**WHAT THE TASK ASKS:**
Look below and pull out each line with the word "negb".

**DATA SHOWN:**
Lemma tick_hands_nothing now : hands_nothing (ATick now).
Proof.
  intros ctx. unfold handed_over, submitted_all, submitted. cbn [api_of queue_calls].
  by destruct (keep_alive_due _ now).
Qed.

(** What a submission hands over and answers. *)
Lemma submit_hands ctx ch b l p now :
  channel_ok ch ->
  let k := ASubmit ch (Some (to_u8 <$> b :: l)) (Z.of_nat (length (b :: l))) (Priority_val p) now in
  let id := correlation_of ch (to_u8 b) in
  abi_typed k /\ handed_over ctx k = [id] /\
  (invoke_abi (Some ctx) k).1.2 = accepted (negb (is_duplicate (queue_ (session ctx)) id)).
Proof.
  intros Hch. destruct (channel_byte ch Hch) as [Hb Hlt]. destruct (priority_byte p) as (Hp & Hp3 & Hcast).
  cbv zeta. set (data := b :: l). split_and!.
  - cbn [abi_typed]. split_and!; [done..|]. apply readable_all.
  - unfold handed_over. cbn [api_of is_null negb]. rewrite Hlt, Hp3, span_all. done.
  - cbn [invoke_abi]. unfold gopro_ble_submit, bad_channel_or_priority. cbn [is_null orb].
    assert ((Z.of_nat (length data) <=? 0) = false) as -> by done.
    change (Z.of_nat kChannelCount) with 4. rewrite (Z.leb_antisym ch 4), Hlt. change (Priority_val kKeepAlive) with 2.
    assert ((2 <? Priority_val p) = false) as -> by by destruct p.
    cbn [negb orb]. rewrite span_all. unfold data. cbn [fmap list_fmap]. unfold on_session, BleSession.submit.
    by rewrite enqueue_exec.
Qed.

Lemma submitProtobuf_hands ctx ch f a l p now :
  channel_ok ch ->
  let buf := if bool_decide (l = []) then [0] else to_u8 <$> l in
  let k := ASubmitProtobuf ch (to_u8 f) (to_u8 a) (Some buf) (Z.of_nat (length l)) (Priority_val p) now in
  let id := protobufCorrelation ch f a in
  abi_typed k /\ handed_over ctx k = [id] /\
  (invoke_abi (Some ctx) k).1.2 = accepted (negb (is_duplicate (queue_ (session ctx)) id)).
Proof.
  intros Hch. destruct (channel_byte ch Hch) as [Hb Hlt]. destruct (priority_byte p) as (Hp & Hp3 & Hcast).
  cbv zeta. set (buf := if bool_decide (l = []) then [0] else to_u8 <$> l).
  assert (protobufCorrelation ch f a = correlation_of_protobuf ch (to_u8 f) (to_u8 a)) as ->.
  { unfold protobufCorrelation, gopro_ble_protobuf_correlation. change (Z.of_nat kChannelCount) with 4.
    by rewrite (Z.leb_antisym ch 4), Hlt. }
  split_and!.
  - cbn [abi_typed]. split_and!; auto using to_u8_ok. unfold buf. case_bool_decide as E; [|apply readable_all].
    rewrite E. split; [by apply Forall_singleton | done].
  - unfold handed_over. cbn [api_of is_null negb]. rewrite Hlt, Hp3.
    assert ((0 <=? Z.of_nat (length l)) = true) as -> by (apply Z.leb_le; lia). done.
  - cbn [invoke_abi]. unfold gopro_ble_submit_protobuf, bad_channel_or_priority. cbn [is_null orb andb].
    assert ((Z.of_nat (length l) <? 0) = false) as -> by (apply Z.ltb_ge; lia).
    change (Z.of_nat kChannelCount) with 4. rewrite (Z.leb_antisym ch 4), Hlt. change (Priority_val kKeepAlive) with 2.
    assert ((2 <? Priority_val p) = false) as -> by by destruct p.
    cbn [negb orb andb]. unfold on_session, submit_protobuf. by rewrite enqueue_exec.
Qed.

...

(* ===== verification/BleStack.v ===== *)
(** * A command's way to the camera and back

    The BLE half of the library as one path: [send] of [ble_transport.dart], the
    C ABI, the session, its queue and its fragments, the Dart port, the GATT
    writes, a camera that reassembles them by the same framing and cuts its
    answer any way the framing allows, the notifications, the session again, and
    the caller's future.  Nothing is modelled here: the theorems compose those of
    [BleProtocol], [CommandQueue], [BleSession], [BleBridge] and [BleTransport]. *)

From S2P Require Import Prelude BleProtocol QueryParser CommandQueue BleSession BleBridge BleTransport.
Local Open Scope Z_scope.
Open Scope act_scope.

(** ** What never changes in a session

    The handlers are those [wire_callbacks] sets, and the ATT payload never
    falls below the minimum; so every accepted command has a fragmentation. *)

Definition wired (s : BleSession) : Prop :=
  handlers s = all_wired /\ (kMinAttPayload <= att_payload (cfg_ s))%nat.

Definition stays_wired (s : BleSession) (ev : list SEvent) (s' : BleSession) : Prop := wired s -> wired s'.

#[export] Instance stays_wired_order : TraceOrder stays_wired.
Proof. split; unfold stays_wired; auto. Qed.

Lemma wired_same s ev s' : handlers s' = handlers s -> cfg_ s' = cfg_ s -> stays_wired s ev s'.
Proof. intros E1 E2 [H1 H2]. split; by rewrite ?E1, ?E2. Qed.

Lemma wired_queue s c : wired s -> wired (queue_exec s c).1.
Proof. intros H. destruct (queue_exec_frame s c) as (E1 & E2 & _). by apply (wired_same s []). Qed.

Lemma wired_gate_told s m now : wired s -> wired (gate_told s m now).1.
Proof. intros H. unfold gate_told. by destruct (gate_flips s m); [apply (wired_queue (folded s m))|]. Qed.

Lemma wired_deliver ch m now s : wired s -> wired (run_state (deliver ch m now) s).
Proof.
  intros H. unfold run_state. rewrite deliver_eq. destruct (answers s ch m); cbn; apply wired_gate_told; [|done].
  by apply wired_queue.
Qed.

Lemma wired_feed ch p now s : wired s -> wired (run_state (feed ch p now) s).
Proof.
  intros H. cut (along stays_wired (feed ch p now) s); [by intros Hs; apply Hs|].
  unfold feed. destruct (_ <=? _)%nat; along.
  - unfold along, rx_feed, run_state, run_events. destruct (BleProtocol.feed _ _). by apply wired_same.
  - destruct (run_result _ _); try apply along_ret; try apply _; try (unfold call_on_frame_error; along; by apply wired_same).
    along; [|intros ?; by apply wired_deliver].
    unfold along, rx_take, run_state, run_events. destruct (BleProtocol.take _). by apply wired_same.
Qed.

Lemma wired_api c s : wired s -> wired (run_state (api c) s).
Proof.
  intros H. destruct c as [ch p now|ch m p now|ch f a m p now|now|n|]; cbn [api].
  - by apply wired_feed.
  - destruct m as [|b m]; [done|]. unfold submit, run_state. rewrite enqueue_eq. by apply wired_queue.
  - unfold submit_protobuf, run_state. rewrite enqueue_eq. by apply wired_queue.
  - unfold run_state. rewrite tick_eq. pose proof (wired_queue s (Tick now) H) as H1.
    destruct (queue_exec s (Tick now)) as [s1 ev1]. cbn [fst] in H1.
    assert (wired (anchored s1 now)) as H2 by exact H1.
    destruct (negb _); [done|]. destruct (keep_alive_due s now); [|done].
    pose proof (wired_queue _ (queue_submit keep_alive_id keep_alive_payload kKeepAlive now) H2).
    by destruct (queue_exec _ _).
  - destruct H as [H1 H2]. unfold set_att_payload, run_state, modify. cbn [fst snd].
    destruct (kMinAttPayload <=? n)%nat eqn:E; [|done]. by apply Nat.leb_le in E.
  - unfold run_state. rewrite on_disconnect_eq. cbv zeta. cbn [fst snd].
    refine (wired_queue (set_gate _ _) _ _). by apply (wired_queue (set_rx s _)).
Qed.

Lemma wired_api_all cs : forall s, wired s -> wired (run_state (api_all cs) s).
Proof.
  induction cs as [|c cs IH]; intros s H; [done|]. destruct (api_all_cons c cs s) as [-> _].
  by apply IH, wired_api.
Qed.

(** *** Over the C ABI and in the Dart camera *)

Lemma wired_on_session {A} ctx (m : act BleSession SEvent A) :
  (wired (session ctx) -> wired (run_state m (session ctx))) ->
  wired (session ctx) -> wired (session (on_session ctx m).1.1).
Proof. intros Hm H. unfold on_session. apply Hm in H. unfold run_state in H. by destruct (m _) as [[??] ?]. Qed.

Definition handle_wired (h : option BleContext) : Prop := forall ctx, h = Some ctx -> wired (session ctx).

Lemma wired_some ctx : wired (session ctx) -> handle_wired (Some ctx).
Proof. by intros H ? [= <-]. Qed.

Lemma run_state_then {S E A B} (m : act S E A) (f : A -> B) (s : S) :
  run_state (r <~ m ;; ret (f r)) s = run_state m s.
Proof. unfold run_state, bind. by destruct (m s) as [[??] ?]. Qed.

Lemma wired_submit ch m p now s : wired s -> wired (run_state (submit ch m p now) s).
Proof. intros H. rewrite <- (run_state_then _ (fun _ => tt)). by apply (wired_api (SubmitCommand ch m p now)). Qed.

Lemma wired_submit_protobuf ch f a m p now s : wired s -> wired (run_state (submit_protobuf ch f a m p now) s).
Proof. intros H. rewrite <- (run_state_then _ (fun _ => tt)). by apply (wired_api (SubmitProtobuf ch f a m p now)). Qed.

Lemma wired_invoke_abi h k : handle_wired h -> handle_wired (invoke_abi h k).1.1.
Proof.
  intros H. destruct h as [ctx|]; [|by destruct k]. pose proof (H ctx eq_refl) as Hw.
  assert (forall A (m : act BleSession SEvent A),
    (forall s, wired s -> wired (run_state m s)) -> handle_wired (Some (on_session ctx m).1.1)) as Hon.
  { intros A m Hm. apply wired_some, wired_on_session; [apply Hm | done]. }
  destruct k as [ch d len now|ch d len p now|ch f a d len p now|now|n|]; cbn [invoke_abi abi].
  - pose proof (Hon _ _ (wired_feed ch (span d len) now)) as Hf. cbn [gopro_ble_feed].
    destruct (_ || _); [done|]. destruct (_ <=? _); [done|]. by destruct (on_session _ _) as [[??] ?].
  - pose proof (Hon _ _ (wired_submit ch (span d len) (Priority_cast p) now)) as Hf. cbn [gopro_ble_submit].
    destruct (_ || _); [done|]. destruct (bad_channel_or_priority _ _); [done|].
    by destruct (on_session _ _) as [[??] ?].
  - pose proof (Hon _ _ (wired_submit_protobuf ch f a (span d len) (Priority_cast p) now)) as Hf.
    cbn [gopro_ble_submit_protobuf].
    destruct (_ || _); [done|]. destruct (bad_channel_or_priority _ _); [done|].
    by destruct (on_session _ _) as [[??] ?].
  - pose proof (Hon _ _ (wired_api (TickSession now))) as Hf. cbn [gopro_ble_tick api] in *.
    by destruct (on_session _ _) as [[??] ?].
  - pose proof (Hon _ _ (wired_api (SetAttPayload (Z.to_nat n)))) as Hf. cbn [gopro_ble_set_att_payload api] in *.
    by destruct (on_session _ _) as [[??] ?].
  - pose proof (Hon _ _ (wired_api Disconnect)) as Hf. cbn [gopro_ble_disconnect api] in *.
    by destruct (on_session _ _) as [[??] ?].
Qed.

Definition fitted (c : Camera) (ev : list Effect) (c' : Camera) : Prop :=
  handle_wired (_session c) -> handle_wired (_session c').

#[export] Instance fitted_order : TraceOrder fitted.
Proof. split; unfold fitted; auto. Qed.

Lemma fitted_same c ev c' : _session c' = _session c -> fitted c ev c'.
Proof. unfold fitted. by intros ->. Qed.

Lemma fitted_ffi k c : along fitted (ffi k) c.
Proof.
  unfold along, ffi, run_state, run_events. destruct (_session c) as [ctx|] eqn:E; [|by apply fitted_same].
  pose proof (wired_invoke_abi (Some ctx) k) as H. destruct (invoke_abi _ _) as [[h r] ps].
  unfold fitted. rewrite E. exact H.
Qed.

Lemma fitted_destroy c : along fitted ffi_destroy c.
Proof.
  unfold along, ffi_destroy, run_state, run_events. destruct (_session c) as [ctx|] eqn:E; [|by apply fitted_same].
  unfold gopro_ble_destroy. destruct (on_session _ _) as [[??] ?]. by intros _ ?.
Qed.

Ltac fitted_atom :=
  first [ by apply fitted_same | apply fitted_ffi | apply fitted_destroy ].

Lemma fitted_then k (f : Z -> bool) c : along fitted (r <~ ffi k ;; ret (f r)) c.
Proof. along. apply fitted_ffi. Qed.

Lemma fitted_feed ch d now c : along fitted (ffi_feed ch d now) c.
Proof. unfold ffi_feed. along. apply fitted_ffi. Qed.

**RESPONSE:**
  (invoke_abi (Some ctx) k).1.2 = accepted (negb (is_duplicate (queue_ (session ctx)) id)).
  - unfold handed_over. cbn [api_of is_null negb]. rewrite Hlt, Hp3, span_all. done.
    cbn [negb orb]. rewrite span_all. unfold data. cbn [fmap list_fmap]. unfold on_session, BleSession.submit.
  (invoke_abi (Some ctx) k).1.2 = accepted (negb (is_duplicate (queue_ (session ctx)) id)).
  - unfold handed_over. cbn [api_of is_null negb]. rewrite Hlt, Hp3.
    cbn [negb orb andb]. unfold on_session, submit_protobuf. by rewrite enqueue_exec.
    destruct (negb _); [done|]. destruct (keep_alive_due s now); [|done].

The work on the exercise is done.